- To do -
Find the line with "JBool (b : bool)" in the entries below. Repeat it, every following line, and the line with "Redis for it", exactly and with nothing added.

- Extracted material -
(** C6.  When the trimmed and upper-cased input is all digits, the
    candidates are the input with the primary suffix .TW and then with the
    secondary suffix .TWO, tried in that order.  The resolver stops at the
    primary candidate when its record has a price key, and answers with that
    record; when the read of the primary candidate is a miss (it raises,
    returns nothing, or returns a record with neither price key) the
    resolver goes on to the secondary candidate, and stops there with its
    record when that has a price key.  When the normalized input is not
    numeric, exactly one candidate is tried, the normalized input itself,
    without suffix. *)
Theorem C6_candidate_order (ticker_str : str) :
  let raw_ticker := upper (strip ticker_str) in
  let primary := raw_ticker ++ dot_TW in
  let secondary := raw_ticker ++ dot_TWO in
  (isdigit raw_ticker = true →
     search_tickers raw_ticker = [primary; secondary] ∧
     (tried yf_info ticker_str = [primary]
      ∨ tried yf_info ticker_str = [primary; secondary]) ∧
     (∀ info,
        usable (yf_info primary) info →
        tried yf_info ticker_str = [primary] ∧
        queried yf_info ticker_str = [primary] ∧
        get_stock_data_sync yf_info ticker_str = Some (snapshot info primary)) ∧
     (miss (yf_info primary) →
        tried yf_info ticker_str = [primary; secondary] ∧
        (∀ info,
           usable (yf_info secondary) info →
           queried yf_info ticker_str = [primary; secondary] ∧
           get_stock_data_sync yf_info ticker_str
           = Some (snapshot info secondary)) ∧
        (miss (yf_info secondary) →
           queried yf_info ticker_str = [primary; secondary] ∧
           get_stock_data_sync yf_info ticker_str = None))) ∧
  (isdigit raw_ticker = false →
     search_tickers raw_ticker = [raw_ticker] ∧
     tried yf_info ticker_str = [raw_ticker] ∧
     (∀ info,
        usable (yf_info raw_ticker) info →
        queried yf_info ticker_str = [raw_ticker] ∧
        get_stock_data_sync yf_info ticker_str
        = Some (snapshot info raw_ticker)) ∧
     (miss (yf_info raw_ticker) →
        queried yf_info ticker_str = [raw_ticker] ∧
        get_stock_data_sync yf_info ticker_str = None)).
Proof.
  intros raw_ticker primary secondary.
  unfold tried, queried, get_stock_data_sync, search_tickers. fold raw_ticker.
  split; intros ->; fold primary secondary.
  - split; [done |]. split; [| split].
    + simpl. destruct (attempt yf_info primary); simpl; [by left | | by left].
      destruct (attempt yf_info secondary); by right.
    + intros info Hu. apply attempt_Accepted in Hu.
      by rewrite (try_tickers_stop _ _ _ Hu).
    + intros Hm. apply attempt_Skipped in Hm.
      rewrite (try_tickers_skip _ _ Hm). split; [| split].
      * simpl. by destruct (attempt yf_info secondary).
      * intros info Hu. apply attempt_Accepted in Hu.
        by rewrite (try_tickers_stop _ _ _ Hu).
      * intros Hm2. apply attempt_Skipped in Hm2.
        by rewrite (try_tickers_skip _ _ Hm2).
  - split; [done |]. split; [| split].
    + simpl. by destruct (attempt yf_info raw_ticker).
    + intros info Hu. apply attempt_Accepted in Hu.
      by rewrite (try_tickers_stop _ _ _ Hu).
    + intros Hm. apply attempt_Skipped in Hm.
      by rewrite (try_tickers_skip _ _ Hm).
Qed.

==

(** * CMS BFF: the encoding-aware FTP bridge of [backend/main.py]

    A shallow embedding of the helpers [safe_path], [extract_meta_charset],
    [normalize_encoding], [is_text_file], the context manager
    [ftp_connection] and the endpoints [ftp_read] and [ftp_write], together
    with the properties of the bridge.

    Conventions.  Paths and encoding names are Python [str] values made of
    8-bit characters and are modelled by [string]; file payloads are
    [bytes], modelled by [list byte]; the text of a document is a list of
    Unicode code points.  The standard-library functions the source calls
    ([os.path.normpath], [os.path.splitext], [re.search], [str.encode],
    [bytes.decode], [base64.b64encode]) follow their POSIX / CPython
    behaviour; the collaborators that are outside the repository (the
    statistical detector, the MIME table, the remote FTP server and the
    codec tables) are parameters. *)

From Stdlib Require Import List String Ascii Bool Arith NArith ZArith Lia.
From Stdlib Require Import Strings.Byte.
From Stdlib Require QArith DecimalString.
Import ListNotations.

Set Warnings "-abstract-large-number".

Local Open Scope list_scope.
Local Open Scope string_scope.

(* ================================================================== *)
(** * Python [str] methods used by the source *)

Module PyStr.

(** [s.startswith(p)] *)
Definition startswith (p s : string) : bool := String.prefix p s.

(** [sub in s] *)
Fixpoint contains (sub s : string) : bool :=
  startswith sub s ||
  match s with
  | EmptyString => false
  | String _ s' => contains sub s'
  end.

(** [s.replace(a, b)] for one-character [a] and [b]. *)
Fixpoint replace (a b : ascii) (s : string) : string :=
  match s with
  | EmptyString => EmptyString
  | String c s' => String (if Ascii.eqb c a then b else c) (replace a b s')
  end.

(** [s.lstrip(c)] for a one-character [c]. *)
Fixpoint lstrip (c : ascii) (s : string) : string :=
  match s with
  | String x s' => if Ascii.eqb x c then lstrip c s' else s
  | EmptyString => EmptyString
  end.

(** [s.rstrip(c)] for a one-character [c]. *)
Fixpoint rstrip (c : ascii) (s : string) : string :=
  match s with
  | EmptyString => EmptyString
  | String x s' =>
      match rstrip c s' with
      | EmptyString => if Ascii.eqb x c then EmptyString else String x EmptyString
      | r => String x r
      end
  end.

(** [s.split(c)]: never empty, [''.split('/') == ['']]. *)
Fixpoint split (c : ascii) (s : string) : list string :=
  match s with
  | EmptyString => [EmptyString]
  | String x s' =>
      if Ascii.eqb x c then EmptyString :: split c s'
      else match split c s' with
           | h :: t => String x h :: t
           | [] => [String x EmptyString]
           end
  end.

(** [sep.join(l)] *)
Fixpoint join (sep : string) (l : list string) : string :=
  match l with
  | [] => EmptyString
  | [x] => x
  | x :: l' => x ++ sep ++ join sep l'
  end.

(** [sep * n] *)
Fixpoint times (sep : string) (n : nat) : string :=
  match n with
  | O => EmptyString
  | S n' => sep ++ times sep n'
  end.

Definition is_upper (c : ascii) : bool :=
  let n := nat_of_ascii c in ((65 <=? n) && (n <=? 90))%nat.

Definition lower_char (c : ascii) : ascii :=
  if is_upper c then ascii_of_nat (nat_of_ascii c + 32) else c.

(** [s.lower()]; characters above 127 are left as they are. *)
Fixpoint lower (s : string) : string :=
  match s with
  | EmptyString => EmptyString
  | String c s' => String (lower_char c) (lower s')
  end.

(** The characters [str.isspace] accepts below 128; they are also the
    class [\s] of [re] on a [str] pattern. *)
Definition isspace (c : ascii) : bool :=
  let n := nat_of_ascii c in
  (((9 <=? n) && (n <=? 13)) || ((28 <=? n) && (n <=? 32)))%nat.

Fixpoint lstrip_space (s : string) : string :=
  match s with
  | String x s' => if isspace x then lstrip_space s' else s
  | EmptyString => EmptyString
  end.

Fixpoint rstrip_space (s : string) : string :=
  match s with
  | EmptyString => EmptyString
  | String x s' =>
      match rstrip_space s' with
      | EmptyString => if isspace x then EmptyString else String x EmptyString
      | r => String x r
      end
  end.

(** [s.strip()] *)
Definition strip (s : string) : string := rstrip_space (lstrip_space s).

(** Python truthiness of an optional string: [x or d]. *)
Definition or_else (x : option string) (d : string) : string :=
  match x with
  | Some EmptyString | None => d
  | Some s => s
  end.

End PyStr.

--

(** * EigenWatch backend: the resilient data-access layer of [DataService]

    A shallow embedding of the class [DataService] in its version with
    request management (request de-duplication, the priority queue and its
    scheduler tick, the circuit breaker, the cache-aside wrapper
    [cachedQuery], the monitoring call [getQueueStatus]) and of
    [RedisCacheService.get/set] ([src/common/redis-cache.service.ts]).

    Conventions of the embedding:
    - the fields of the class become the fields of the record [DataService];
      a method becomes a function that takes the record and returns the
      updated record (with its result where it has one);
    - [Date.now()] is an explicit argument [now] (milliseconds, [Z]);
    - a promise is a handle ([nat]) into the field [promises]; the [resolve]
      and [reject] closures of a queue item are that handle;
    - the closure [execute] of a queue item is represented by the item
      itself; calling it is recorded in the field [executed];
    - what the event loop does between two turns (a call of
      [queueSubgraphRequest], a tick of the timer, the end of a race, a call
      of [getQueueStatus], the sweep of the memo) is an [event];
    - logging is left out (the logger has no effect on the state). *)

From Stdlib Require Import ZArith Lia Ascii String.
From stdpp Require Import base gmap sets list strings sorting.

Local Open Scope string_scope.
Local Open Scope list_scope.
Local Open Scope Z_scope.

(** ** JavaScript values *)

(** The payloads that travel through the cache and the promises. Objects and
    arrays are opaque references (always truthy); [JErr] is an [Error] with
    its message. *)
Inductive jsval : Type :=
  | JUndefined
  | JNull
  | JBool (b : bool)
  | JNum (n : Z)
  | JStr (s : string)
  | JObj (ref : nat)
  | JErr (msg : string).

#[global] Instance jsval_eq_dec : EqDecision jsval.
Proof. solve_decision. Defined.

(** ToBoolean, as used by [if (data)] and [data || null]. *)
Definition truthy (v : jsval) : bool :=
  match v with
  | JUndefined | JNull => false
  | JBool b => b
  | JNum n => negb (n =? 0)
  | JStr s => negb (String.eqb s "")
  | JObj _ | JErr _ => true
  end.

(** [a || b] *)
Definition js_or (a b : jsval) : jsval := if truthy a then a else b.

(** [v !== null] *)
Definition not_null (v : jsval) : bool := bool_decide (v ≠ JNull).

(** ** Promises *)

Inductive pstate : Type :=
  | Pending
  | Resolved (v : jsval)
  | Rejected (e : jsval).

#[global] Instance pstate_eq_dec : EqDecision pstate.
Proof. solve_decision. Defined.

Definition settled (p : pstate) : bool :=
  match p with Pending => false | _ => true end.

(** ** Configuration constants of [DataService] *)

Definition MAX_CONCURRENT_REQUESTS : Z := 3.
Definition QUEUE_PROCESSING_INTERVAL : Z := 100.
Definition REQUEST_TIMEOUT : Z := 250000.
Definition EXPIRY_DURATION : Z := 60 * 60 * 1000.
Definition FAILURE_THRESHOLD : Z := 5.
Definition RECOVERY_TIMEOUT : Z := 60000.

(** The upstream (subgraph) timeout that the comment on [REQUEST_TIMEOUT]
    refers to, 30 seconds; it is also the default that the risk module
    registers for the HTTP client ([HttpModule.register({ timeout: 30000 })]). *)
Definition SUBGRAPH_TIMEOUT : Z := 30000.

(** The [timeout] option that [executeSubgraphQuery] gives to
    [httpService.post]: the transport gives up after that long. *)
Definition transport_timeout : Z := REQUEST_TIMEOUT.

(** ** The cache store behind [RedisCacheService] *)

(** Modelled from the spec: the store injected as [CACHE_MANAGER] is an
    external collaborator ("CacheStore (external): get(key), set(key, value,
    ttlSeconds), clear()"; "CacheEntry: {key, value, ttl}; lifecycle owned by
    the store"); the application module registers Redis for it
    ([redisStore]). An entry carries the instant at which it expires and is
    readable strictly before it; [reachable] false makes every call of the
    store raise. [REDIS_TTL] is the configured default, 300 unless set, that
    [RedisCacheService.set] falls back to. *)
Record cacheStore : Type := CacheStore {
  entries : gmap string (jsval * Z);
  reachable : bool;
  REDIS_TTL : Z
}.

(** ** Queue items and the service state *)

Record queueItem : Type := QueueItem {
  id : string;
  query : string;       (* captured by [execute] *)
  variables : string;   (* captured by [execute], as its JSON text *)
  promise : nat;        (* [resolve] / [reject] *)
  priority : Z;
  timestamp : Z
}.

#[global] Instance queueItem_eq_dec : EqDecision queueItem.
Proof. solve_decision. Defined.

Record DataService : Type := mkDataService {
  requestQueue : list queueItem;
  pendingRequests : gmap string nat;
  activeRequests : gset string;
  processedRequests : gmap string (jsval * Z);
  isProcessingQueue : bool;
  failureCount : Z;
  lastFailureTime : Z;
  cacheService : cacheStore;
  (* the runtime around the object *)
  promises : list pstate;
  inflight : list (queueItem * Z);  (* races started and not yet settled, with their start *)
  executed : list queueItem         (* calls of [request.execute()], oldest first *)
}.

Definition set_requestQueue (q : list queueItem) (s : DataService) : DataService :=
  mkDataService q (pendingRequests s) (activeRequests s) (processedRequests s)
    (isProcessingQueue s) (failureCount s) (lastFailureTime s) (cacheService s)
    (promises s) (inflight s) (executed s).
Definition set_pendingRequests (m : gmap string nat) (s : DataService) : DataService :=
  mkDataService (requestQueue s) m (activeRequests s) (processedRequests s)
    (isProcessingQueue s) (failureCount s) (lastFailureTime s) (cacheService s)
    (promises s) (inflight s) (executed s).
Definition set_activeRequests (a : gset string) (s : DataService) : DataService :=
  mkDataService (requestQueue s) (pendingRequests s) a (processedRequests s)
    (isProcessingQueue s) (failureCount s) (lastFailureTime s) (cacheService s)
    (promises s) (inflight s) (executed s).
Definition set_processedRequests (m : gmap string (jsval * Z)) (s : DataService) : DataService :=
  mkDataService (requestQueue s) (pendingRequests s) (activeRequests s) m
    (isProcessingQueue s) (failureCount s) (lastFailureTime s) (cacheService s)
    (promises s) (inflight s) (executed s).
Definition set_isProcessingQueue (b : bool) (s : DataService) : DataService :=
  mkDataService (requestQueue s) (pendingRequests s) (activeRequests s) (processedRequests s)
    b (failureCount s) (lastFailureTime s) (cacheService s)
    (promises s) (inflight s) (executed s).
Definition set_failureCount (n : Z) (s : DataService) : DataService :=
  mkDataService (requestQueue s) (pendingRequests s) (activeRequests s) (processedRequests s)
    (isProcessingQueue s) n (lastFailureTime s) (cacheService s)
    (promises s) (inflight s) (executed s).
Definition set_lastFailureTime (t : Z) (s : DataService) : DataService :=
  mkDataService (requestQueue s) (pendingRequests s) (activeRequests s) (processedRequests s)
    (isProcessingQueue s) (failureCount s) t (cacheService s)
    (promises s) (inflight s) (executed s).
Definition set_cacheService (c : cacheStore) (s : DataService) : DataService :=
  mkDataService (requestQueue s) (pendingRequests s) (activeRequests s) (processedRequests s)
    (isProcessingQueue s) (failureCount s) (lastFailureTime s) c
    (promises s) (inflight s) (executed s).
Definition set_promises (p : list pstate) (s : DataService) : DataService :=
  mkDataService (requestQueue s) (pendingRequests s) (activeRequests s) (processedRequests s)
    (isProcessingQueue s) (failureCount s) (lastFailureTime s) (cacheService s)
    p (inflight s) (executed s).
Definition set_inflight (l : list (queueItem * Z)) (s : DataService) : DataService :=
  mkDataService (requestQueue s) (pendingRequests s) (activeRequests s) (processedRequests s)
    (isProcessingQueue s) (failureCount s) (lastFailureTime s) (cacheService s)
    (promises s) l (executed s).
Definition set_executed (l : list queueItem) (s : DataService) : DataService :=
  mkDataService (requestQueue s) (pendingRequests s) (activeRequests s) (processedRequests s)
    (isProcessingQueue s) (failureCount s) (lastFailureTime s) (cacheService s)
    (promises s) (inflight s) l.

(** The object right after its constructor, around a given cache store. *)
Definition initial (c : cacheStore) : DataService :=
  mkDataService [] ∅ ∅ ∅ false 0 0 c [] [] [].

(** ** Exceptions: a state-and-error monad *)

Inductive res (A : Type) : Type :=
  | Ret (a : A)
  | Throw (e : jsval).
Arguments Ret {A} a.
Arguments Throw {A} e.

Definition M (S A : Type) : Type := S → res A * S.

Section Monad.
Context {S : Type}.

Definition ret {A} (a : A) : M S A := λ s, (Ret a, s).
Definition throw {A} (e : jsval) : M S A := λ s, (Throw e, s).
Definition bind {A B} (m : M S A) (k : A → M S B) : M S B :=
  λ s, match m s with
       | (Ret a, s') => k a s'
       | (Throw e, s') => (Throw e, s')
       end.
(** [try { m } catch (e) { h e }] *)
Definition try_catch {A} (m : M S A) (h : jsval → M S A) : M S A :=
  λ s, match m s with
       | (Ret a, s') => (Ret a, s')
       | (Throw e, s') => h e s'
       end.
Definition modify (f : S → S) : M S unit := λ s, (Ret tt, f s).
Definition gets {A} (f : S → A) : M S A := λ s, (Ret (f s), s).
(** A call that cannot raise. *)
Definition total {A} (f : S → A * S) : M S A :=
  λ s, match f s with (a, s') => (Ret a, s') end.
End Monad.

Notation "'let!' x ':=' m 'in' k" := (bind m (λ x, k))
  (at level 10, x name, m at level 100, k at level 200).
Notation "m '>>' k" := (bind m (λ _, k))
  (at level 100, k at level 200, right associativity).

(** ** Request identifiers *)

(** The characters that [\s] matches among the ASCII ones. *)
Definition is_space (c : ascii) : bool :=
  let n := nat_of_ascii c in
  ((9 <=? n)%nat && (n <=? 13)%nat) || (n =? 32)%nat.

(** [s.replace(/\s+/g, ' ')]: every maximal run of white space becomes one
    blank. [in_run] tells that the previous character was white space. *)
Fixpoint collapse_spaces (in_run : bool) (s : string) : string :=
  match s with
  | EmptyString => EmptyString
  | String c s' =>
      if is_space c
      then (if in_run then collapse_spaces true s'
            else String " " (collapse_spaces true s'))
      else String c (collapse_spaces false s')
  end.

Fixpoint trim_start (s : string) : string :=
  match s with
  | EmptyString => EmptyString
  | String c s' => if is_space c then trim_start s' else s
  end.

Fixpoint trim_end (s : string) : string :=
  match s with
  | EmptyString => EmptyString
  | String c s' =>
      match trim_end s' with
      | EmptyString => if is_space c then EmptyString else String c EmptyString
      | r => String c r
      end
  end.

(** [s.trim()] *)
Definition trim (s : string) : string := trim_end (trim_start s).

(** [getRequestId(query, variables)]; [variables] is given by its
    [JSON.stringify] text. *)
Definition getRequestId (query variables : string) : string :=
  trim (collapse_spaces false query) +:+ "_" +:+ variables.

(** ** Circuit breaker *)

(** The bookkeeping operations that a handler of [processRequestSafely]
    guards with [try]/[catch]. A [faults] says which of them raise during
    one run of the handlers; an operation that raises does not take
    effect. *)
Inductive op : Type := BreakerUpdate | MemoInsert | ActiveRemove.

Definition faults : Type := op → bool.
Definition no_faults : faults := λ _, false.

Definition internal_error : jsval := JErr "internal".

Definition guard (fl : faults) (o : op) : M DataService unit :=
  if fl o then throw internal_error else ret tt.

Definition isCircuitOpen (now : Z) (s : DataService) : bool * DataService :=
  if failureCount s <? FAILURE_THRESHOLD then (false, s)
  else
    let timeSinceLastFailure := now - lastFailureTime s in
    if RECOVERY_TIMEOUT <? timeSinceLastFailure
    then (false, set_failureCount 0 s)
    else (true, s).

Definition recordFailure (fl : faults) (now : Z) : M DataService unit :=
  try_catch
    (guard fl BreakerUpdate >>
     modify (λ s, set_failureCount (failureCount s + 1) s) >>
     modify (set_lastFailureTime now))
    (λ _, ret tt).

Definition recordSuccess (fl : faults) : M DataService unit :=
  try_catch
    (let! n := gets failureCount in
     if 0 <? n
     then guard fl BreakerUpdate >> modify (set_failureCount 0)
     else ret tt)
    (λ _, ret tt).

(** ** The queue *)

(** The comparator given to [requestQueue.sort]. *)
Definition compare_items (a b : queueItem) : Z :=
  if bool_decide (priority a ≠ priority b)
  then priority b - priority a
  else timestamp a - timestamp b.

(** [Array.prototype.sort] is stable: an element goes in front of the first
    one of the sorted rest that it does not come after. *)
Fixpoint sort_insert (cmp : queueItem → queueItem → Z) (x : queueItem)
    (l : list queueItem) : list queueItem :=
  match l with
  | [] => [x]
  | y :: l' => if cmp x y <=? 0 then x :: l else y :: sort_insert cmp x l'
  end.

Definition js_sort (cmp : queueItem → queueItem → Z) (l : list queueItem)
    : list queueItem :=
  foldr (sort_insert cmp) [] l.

- Answer box -
  | JBool (b : bool)
  | JNum (n : Z)
  | JStr (s : string)
  | JObj (ref : nat)
  | JErr (msg : string).

#[global] Instance jsval_eq_dec : EqDecision jsval.
Proof. solve_decision. Defined.

(** ToBoolean, as used by [if (data)] and [data || null]. *)
Definition truthy (v : jsval) : bool :=
  match v with
  | JUndefined | JNull => false
  | JBool b => b
  | JNum n => negb (n =? 0)
  | JStr s => negb (String.eqb s "")
  | JObj _ | JErr _ => true
  end.

(** [a || b] *)
Definition js_or (a b : jsval) : jsval := if truthy a then a else b.

(** [v !== null] *)
Definition not_null (v : jsval) : bool := bool_decide (v ≠ JNull).

(** ** Promises *)

Inductive pstate : Type :=
  | Pending
  | Resolved (v : jsval)
  | Rejected (e : jsval).

#[global] Instance pstate_eq_dec : EqDecision pstate.
Proof. solve_decision. Defined.

Definition settled (p : pstate) : bool :=
  match p with Pending => false | _ => true end.

(** ** Configuration constants of [DataService] *)

Definition MAX_CONCURRENT_REQUESTS : Z := 3.
Definition QUEUE_PROCESSING_INTERVAL : Z := 100.
Definition REQUEST_TIMEOUT : Z := 250000.
Definition EXPIRY_DURATION : Z := 60 * 60 * 1000.
Definition FAILURE_THRESHOLD : Z := 5.
Definition RECOVERY_TIMEOUT : Z := 60000.

(** The upstream (subgraph) timeout that the comment on [REQUEST_TIMEOUT]
    refers to, 30 seconds; it is also the default that the risk module
    registers for the HTTP client ([HttpModule.register({ timeout: 30000 })]). *)
Definition SUBGRAPH_TIMEOUT : Z := 30000.

(** The [timeout] option that [executeSubgraphQuery] gives to
    [httpService.post]: the transport gives up after that long. *)
Definition transport_timeout : Z := REQUEST_TIMEOUT.

(** ** The cache store behind [RedisCacheService] *)

(** Modelled from the spec: the store injected as [CACHE_MANAGER] is an
    external collaborator ("CacheStore (external): get(key), set(key, value,
    ttlSeconds), clear()"; "CacheEntry: {key, value, ttl}; lifecycle owned by
    the store"); the application module registers Redis for it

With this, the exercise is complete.